* _Task statement_: In the response, each entry below should appear again exactly as given.

━━━ Working data

Lemma fill_run t ks now pkt a sec : fa_rep n T N0 t ks -> ref_ok (fa_maxMasters t) pkt a sec -> (fa_extractTag a t, sec) ∉ ks -> exists t',
  fa_fill now pkt t = Ok (tt, t') /\ same_fa t t' /\ fa_rep n T N0 t' (take n ((fa_extractTag a t, sec) :: ks)) /\ same_counts t t'.
Proof using Type.
  intros Hr (Ea & Es & Hm) Hq. destruct (victim_key t ks Hr) as (b & x & Etail & Hx & Hvalid & Hfree).
  destruct (rep_nodup t ks Hr) as [Hnd Hlen]. pose proof (rep_sizes t ks Hr) as [_ Hpos].
  assert (exists t1 ks1, (y ← deref (Some b); when_ (blk_isValid (fb_blk y)) (fa_invalidate (Some b))) t = Ok (tt, t1) /\ same_fa t t1
    /\ fa_rep n T N0 t1 ks1 /\ fa_tail t1 = Some b /\ same_counts t t1 /\ (length ks1 < n)%nat /\ take n ((fa_extractTag a t, sec) :: ks) = (fa_extractTag a t, sec) :: ks1
    /\ (fa_extractTag a t, sec) ∉ ks1) as (t1 & ks1 & Hrun & Hs1 & Hr1 & Ht1 & Hc1 & Hl1 & Ek & Hq1).
  { rewrite (bind_run _ _ _ _ _ Hx). destruct (blk_isValid (fb_blk x)) eqn:Ev; unfold when_.
    - destruct (Hvalid eq_refl) as (q & Hlast & Hhash). destruct (invalidate_run n T N0 t ks q b Hr Hhash) as (t1 & H1 & H2 & H3 & H4 & H5).
      assert (lru_invalidate q ks = take (n - 1) ks) as Eks.
      { unfold lru_invalidate. rewrite <- (delete_key ks (n - 1) q) by done. rewrite delete_take_drop. rewrite drop_ge by lia. apply app_nil_r. }
      rewrite Eks in H3. exists t1, (take (n - 1) ks). do 5 (split; [done|]). split; [rewrite length_take; lia|].
      split; [destruct n; [lia|]; simpl; by rewrite Nat.sub_0_r|]. by intros (j & Hj & _)%elem_of_take; apply Hq; eapply list_elem_of_lookup_2.
    - exists t, ks. split; [done|]. split; [done|]. split; [done|]. split; [done|]. split; [done|]. pose proof (Hfree eq_refl). split; [done|].
      split; [|done]. apply take_ge. simpl. lia. }
  assert (fa_extractTag a t1 = fa_extractTag a t) as Etag by (unfold fa_extractTag; by rewrite (proj1 Hs1)).
  destruct (insert_run n T N0 t1 ks1 now pkt a sec Hr1 Hl1 Ea Es) as (t' & Hins & Hs' & Hr' & Hc'); [by rewrite (proj1 (proj2 Hs1))|by rewrite Etag|].
  exists t'. split; [|split; [|split; [by rewrite Ek, <- Etag|]]].
  - unfold fa_fill, fa_findVictim. erewrite bind_run; [|erewrite bind_run by reflexivity; reflexivity]. cbv beta iota. rewrite Etail. cbn [forM_].
    erewrite bind_run; [|erewrite bind_run by exact Hrun; reflexivity]. by rewrite <- Ht1.
  - destruct Hs1 as (? & ? & ?), Hs' as (? & ? & ?). by split_and!; etrans.
  - destruct Hc1, Hc'. split; by etrans.
Qed.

━━━━━━

* _Response below_:
Lemma fill_run t ks now pkt a sec : fa_rep n T N0 t ks -> ref_ok (fa_maxMasters t) pkt a sec -> (fa_extractTag a t, sec) ∉ ks -> exists t',
  fa_fill now pkt t = Ok (tt, t') /\ same_fa t t' /\ fa_rep n T N0 t' (take n ((fa_extractTag a t, sec) :: ks)) /\ same_counts t t'.
Proof using Type.
  intros Hr (Ea & Es & Hm) Hq. destruct (victim_key t ks Hr) as (b & x & Etail & Hx & Hvalid & Hfree).
  destruct (rep_nodup t ks Hr) as [Hnd Hlen]. pose proof (rep_sizes t ks Hr) as [_ Hpos].
  assert (exists t1 ks1, (y ← deref (Some b); when_ (blk_isValid (fb_blk y)) (fa_invalidate (Some b))) t = Ok (tt, t1) /\ same_fa t t1
    /\ fa_rep n T N0 t1 ks1 /\ fa_tail t1 = Some b /\ same_counts t t1 /\ (length ks1 < n)%nat /\ take n ((fa_extractTag a t, sec) :: ks) = (fa_extractTag a t, sec) :: ks1
    /\ (fa_extractTag a t, sec) ∉ ks1) as (t1 & ks1 & Hrun & Hs1 & Hr1 & Ht1 & Hc1 & Hl1 & Ek & Hq1).
  { rewrite (bind_run _ _ _ _ _ Hx). destruct (blk_isValid (fb_blk x)) eqn:Ev; unfold when_.
    - destruct (Hvalid eq_refl) as (q & Hlast & Hhash). destruct (invalidate_run n T N0 t ks q b Hr Hhash) as (t1 & H1 & H2 & H3 & H4 & H5).
      assert (lru_invalidate q ks = take (n - 1) ks) as Eks.
      { unfold lru_invalidate. rewrite <- (delete_key ks (n - 1) q) by done. rewrite delete_take_drop. rewrite drop_ge by lia. apply app_nil_r. }
      rewrite Eks in H3. exists t1, (take (n - 1) ks). do 5 (split; [done|]). split; [rewrite length_take; lia|].
      split; [destruct n; [lia|]; simpl; by rewrite Nat.sub_0_r|]. by intros (j & Hj & _)%elem_of_take; apply Hq; eapply list_elem_of_lookup_2.
    - exists t, ks. split; [done|]. split; [done|]. split; [done|]. split; [done|]. split; [done|]. pose proof (Hfree eq_refl). split; [done|].
      split; [|done]. apply take_ge. simpl. lia. }
  assert (fa_extractTag a t1 = fa_extractTag a t) as Etag by (unfold fa_extractTag; by rewrite (proj1 Hs1)).
  destruct (insert_run n T N0 t1 ks1 now pkt a sec Hr1 Hl1 Ea Es) as (t' & Hins & Hs' & Hr' & Hc'); [by rewrite (proj1 (proj2 Hs1))|by rewrite Etag|].
  exists t'. split; [|split; [|split; [by rewrite Ek, <- Etag|]]].
  - unfold fa_fill, fa_findVictim. erewrite bind_run; [|erewrite bind_run by reflexivity; reflexivity]. cbv beta iota. rewrite Etail. cbn [forM_].
    erewrite bind_run; [|erewrite bind_run by exact Hrun; reflexivity]. by rewrite <- Ht1.
  - destruct Hs1 as (? & ? & ?), Hs' as (? & ? & ?). by split_and!; etrans.
  - destruct Hc1, Hc'. split; by etrans.
Qed.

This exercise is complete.